_Your task_
The line containing "r) eqn:Hr; [|done]." and every line after it, through the last line of the records, are to be transcribed exactly, and nothing else.

_Records for this exercise_
Lemma where_set_other (desc : list string) (sets conds : list (string * sql_value))
    (r : row) :
  (∀ c, c ∈ conds.*1 → c ∉ sets.*1) →
  where_ desc conds (set_ desc sets r) = where_ desc conds r.
Proof.
  unfold where_. induction conds as [|[c v] conds IH]; intros Hd; [done|].
  simpl. rewrite cell_set_other by (apply Hd; simpl; left).
  rewrite IH; [done|]. intros c' Hc'. apply Hd. simpl. by right.
Qed.





(** ** The loop of the skill updater *)

Section SkillsProofs.
Variable SET_SKILLS : gmap string (Z * Z).
Variable desc : list string.
Variable id : sql_value.




End SkillsProofs.


(** The overrides the script is configured with are within 64 bits. *)
Lemma configured_skills_in_range (s : string) (l e : Z) :
  Config.SET_SKILLS !! s = Some (l, e) → int64 l = true ∧ int64 e = true.
Proof.
  intros Hs.
  assert (map_Forall (λ _ le, int64 le.1 = true ∧ int64 le.2 = true) Config.SET_SKILLS)
    as Hall by (apply (bool_decide_unpack _); by vm_compute).
  exact (Hall s (l, e) Hs).
Qed.

(** * The claim about the skill updater *)



(** * Further properties of the patcher *)

(** X1. A call that raises, whatever the exception, leaves the buffer byte
    for byte as it was: the only write is the last statement. *)
Theorem update_body_sim_failure_keeps_buffer (key : bytes) (value : Z)
    (pt : PropertyType) (buf buf' : bytes) (o : outcome unit) :
  update_body_sim key value pt buf = (o, buf') →
  ¬ succeeds o →
  buf' = buf.
Proof.
  intros Hrun Hfail. destruct o as [[]|e]; [by destruct Hfail|].
  by eapply update_body_sim_Raises.
Qed.

Lemma update_body_sim_failure_keeps_buffer_witness :
  (update_body_sim BaseStrength f64_1e39 FloatProperty blob_cut_float).2
  = blob_cut_float.
Proof.
  eapply (update_body_sim_failure_keeps_buffer BaseStrength f64_1e39 FloatProperty
            blob_cut_float _ (Raises OverflowError)).
  - by vm_compute.
  - intros [].
Defined.

Lemma setslice_app (pre old post v : bytes) :
  setslice (pre ++ old ++ post) (length pre) (length pre + length old) v
  = pre ++ v ++ post.
Proof.
  unfold setslice. rewrite take_app_length. f_equal. f_equal.
  replace (length pre `max` (length pre + length old))
    with (length pre + length old) by lia.
  rewrite app_assoc. by rewrite drop_app_length' by (rewrite length_app; lia).
Qed.

Lemma getslice_app (pre mid post : bytes) :
  getslice (pre ++ mid ++ post) (length pre) (length pre + length mid) = mid.
Proof.
  unfold getslice. rewrite drop_app_length.
  replace (length pre + length mid - length pre) with (length mid) by lia.
  by rewrite take_app_length.
Qed.

(** X2. On a blob where the first occurrence of the key opens a field laid
    out as key, five bytes, type name, ten bytes, value, the call returns
    and the blob is the same but for the value, which is replaced by the
    packed one; the bytes of the two gaps are never looked at. *)
Theorem update_body_sim_field (pre key gap1 gap2 old post : bytes) (value : Z)
    (pt : PropertyType) (bs : bytes) :
  length gap1 = BODY_SIM_KEY_PADDING →
  length gap2 = BODY_SIM_VALUE_PADDING →
  length old = width pt →
  index (pre ++ key ++ gap1 ++ name pt ++ gap2 ++ old ++ post) key
  = Some (length pre) →
  struct_pack (struct_type pt) value = Returns bs →
  update_body_sim key value pt (pre ++ key ++ gap1 ++ name pt ++ gap2 ++ old ++ post)
  = (Returns (), pre ++ key ++ gap1 ++ name pt ++ gap2 ++ bs ++ post).
Proof.
  intros Hg1 Hg2 Hold Hi Hp. rewrite update_body_sim_unfold, Hi, Hp.
  assert (tag_offset (length pre) key = length (pre ++ key ++ gap1)) as ->.
  { unfold tag_offset. rewrite !length_app. lia. }
  assert (value_offset_of (length pre) key pt
          = length (pre ++ key ++ gap1 ++ name pt ++ gap2)) as ->.
  { unfold value_offset_of. rewrite !length_app. lia. }
  rewrite <- Hold.
  assert (getslice (pre ++ key ++ gap1 ++ name pt ++ gap2 ++ old ++ post)
            (length (pre ++ key ++ gap1))
            (length (pre ++ key ++ gap1) + length (name pt)) = name pt) as ->.
  { replace (pre ++ key ++ gap1 ++ name pt ++ gap2 ++ old ++ post)
      with ((pre ++ key ++ gap1) ++ name pt ++ gap2 ++ old ++ post)
      by (by rewrite <- !app_assoc).
    apply getslice_app. }
  rewrite bool_decide_eq_true_2 by done. f_equal.
  replace (pre ++ key ++ gap1 ++ name pt ++ gap2 ++ old ++ post)
    with ((pre ++ key ++ gap1 ++ name pt ++ gap2) ++ old ++ post)
    by (by rewrite <- !app_assoc).
  rewrite setslice_app. by rewrite <- !app_assoc.
Qed.

Lemma update_body_sim_field_witness :
  update_body_sim BaseStrength f64_8 DoubleProperty blob_whole
  = (Returns (), blob_patched).
Proof.
  exact (update_body_sim_field [] BaseStrength (pad 5) (pad 10) (le_split 8 f64_1) []
           f64_8 DoubleProperty (le_split 8 f64_8)
           eq_refl eq_refl eq_refl eq_refl eq_refl).
Defined.

Lemma index_setslice (buf key v : bytes) (ko start stop : nat) :
  index buf key = Some ko →
  ko + length key ≤ start → start ≤ length buf →
  index (setslice buf start stop v) key = Some ko.
Proof.
  intros Hi Hle Hs. destruct (index_Some _ _ _ Hi) as [Ho Hmin].
  assert (∀ j, j ≤ ko →
            occurs_at key (setslice buf start stop v) j ↔ occurs_at key buf j)
    as Hsame.
  { intros j Hj. rewrite !occurs_at_getslice.
    rewrite getslice_setslice_before; [done|lia|done]. }
  apply index_first; [by apply Hsame|].
  intros j Hj. rewrite Hsame by lia. by apply Hmin.
Qed.

Lemma setslice_overwrite (l v1 v2 : bytes) (start : nat) :
  start ≤ length l →
  setslice (setslice l start (start + length v1) v1) start (start + length v1) v2
  = setslice l start (start + length v1) v2.
Proof.
  intros Hs. unfold setslice.
  rewrite take_app_length' by (rewrite length_take; lia). f_equal. f_equal.
  rewrite app_assoc.
  by rewrite drop_app_length' by (rewrite length_app, length_take; lia).
Qed.

(** X3. The last write wins: once a call has succeeded with its value
    offset within the buffer, a further call for the same key and type with
    any value [struct.pack] accepts gives the very buffer it would have
    given without the first call. *)
Theorem update_body_sim_overwrite (key : bytes) (v1 v2 : Z) (pt : PropertyType)
    (buf buf1 : bytes) (ko : nat) :
  supported pt →
  update_body_sim key v1 pt buf = (Returns (), buf1) →
  index buf key = Some ko →
  value_offset_of ko key pt ≤ length buf →
  succeeds (struct_pack (struct_type pt) v2) →
  succeeds (update_body_sim key v2 pt buf).1
  ∧ update_body_sim key v2 pt buf1 = update_body_sim key v2 pt buf.
Proof.
  intros Hsup Hrun Hi Hin Hpack.
  destruct (update_body_sim_Returns _ _ _ _ _ Hrun) as (ko' & bs & Hi' & Htag & Hp & ->).
  assert (ko' = ko) as -> by congruence.
  destruct (struct_pack (struct_type pt) v2) as [bs2|] eqn:Hp2; [|done].
  rewrite !update_body_sim_unfold, Hi.
  rewrite (index_setslice _ _ _ ko); [|done|unfold value_offset_of; lia|done].
  rewrite getslice_setslice_before;
    [|unfold value_offset_of, tag_offset; lia|done].
  rewrite Htag, bool_decide_eq_true_2, Hp2 by done.
  split; [done|]. f_equal.
  destruct (supported_width pt Hsup) as [Hw _].
  rewrite Hw, <- (struct_pack_length _ _ _ Hp).
  by apply setslice_overwrite.
Qed.

Lemma update_body_sim_overwrite_witness :
  update_body_sim BaseStrength f64_8 DoubleProperty
    (update_body_sim BaseStrength f64_1e39 DoubleProperty blob_whole).2
  = update_body_sim BaseStrength f64_8 DoubleProperty blob_whole.
Proof.
  refine (proj2 (update_body_sim_overwrite BaseStrength f64_1e39 f64_8 DoubleProperty
                   blob_whole _ 0 _ _ _ _ _)).
  - by left.
  - by vm_compute.
  - by vm_compute.
  - vm_compute. lia.
  - exact I.
Defined.

(** X4. A successful call never shortens the buffer, and it keeps the
    length exactly when the value window lies within the buffer. *)
Theorem update_body_sim_length_iff (key : bytes) (value : Z) (pt : PropertyType)
    (buf buf' : bytes) (ko : nat) :
  supported pt →
  update_body_sim key value pt buf = (Returns (), buf') →
  index buf key = Some ko →
  length buf ≤ length buf'
  ∧ (length buf' = length buf
     ↔ value_offset_of ko key pt + width pt ≤ length buf).
Proof.
  intros Hsup Hrun Hi.
  destruct (update_body_sim_Returns _ _ _ _ _ Hrun) as (ko' & bs & Hi' & _ & Hp & ->).
  assert (ko' = ko) as -> by congruence.
  apply struct_pack_length in Hp. destruct (supported_width pt Hsup) as [Hw _].
  assert (0 < calcsize (struct_type pt)) by (destruct (struct_type pt); simpl; lia).
  rewrite length_setslice by lia. lia.
Qed.

Lemma update_body_sim_length_iff_witness :
  length blob_cut ≤ length (blob_cut ++ le_split 8 f64_8)
  ∧ (length (blob_cut ++ le_split 8 f64_8) = length blob_cut
     ↔ value_offset_of 0 BaseStrength DoubleProperty + 8 ≤ length blob_cut).
Proof.
  refine (update_body_sim_length_iff BaseStrength f64_8 DoubleProperty
            blob_cut (blob_cut ++ le_split 8 f64_8) 0 _ _ _).
  - by left.
  - by vm_compute.
  - by vm_compute.
Defined.

(** * Further properties of the record accessors *)

Lemma filter_fmap_same (hit : row → bool) (f : row → row) (l : list row) :
  (∀ r, hit (f r) = hit r) →
  filter (λ r, hit r) (f <$> l) = f <$> filter (λ r, hit r) l.
Proof.
  intros Hf. induction l as [|r l IH]; [done|].
  rewrite fmap_cons, !filter_cons, Hf, IH. by destruct (hit r).
Qed.





Lemma where_id_set_body (desc : list string) (id body : sql_value) (r : row) :
  where_ desc [("id", id)] (set_ desc [("body_simulation", body)] r)
  = where_ desc [("id", id)] r.
Proof.
  apply where_set_other. intros c Hc. simpl in *.
  apply list_elem_of_singleton in Hc as ->. intros H.
  by apply list_elem_of_singleton in H.
Qed.

(** X5. A record that lacks [body_simulation] or [id] makes [save_prisoner]
    raise [KeyError] before any statement is run; the database is as
    before. *)
Theorem save_prisoner_missing_key (con : connection) (p : dict) :
  p !! "body_simulation" = None ∨ p !! "id" = None →
  save_prisoner p con = (Raises KeyError, con).
Proof.
  intros Hmiss. unfold save_prisoner, mbind, cmd_bind, getitem.
  destruct (p !! "body_simulation") as [body|]; [|done].
  destruct Hmiss as [Hm|Hm]; [done|]. by rewrite Hm.
Qed.

Lemma save_prisoner_missing_key_witness :
  save_prisoner {[ "body_simulation" := VBlob blob_whole ]} sample_con
  = (Raises KeyError, sample_con).
Proof.
  apply save_prisoner_missing_key. right. by vm_compute.
Defined.





Lemma save_prisoner_Returns (con con' : connection) (p : dict) (cur : cursor) :
  save_prisoner p con = (Returns cur, con') →
  let desc := description (prisoner con) in
  ∃ body id,
    has_columns desc ["body_simulation"; "id"] = true
    ∧ (∃ b i, p !! "body_simulation" = Some b ∧ p !! "id" = Some i
              ∧ bind_all [("body_simulation", b)] = Returns [("body_simulation", body)]
              ∧ bind_all [("id", i)] = Returns [("id", id)])
    ∧ rowcount cur
      = Z.of_nat (length (filter (λ r, where_ desc [("id", id)] r) (rows (prisoner con))))
    ∧ con' = {| prisoner :=
                  {| description := desc;
                     rows := (λ r, if where_ desc [("id", id)] r
                                   then set_ desc [("body_simulation", body)] r else r)
                             <$> rows (prisoner con) |};
                prisoner_skill := prisoner_skill con |}.
Proof.
  intros Hrun desc. revert Hrun.
  unfold save_prisoner, mbind, cmd_bind, getitem.
  destruct (p !! "body_simulation") as [b|] eqn:Hb; [|done].
  destruct (p !! "id") as [i|] eqn:Hi; [|done]. cbn [mret cmd_ret].
  unfold execute_on_prisoner, sql_update. cbn [fmap list_fmap fst app].
  fold desc. destruct (has_columns desc _) eqn:Hcols; [|done].
  cbn [bind_all].
  destruct (bind b) as [body|] eqn:Hbb; [|done].
  destruct (bind i) as [id|] eqn:Hbi; [|done].
  intros [= <- <-]. exists body, id. split; [done|]. split; [|done].
  exists b, i. by rewrite Hbb, Hbi.
Qed.

(** X8. Saving twice is saving once: when [save_prisoner] has returned, the
    same call on the database it left returns the same row count and leaves
    that database as it is. *)
Theorem save_prisoner_idempotent (con con' : connection) (p : dict) (cur : cursor) :
  save_prisoner p con = (Returns cur, con') →
  ∃ cur', save_prisoner p con' = (Returns cur', con')
          ∧ rowcount cur' = rowcount cur.
Proof.
  intros Hrun.
  destruct (save_prisoner_Returns _ _ _ _ Hrun)
    as (body & id & Hcols & (b & i & Hb & Hi & Hbb & Hbi) & Hcount & ->).
  set (desc := description (prisoner con)) in *.
  unfold save_prisoner, mbind, cmd_bind, getitem. rewrite Hb, Hi.
  cbn [mret cmd_ret]. unfold execute_on_prisoner, sql_update.
  cbn [prisoner prisoner_skill description rows].
  cbn [fmap list_fmap fst app] in *. fold desc. rewrite Hcols, Hbb, Hbi.
  rewrite (filter_fmap_same (where_ desc [("id", id)])).
  2:{ intros r. destruct (where_ desc [("id", id)] r) eqn:Hr; [|done].
      by rewrite where_id_set_body. }
  eexists. split.
  - f_equal. f_equal. f_equal. rewrite <- list_fmap_compose.
    apply list_fmap_ext. intros _ r _. cbn [compose].
    destruct (where_ desc [("id", id)] r) eqn:Hr; [|by rewrite Hr].
    rewrite where_id_set_body, Hr. unfold set_. simpl.
    destruct (col desc "body_simulation"); [|done].
    apply list_insert_insert_eq.
  - cbn [rowcount]. by rewrite Hcount, length_fmap.
Qed.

_Exercise solution_
  2:{ intros r. destruct (where_ desc [("id", id)] r) eqn:Hr; [|done].
      by rewrite where_id_set_body. }
  eexists. split.
  - f_equal. f_equal. f_equal. rewrite <- list_fmap_compose.
    apply list_fmap_ext. intros _ r _. cbn [compose].
    destruct (where_ desc [("id", id)] r) eqn:Hr; [|by rewrite Hr].
    rewrite where_id_set_body, Hr. unfold set_. simpl.
    destruct (col desc "body_simulation"); [|done].
    apply list_insert_insert_eq.
  - cbn [rowcount]. by rewrite Hcount, length_fmap.
Qed.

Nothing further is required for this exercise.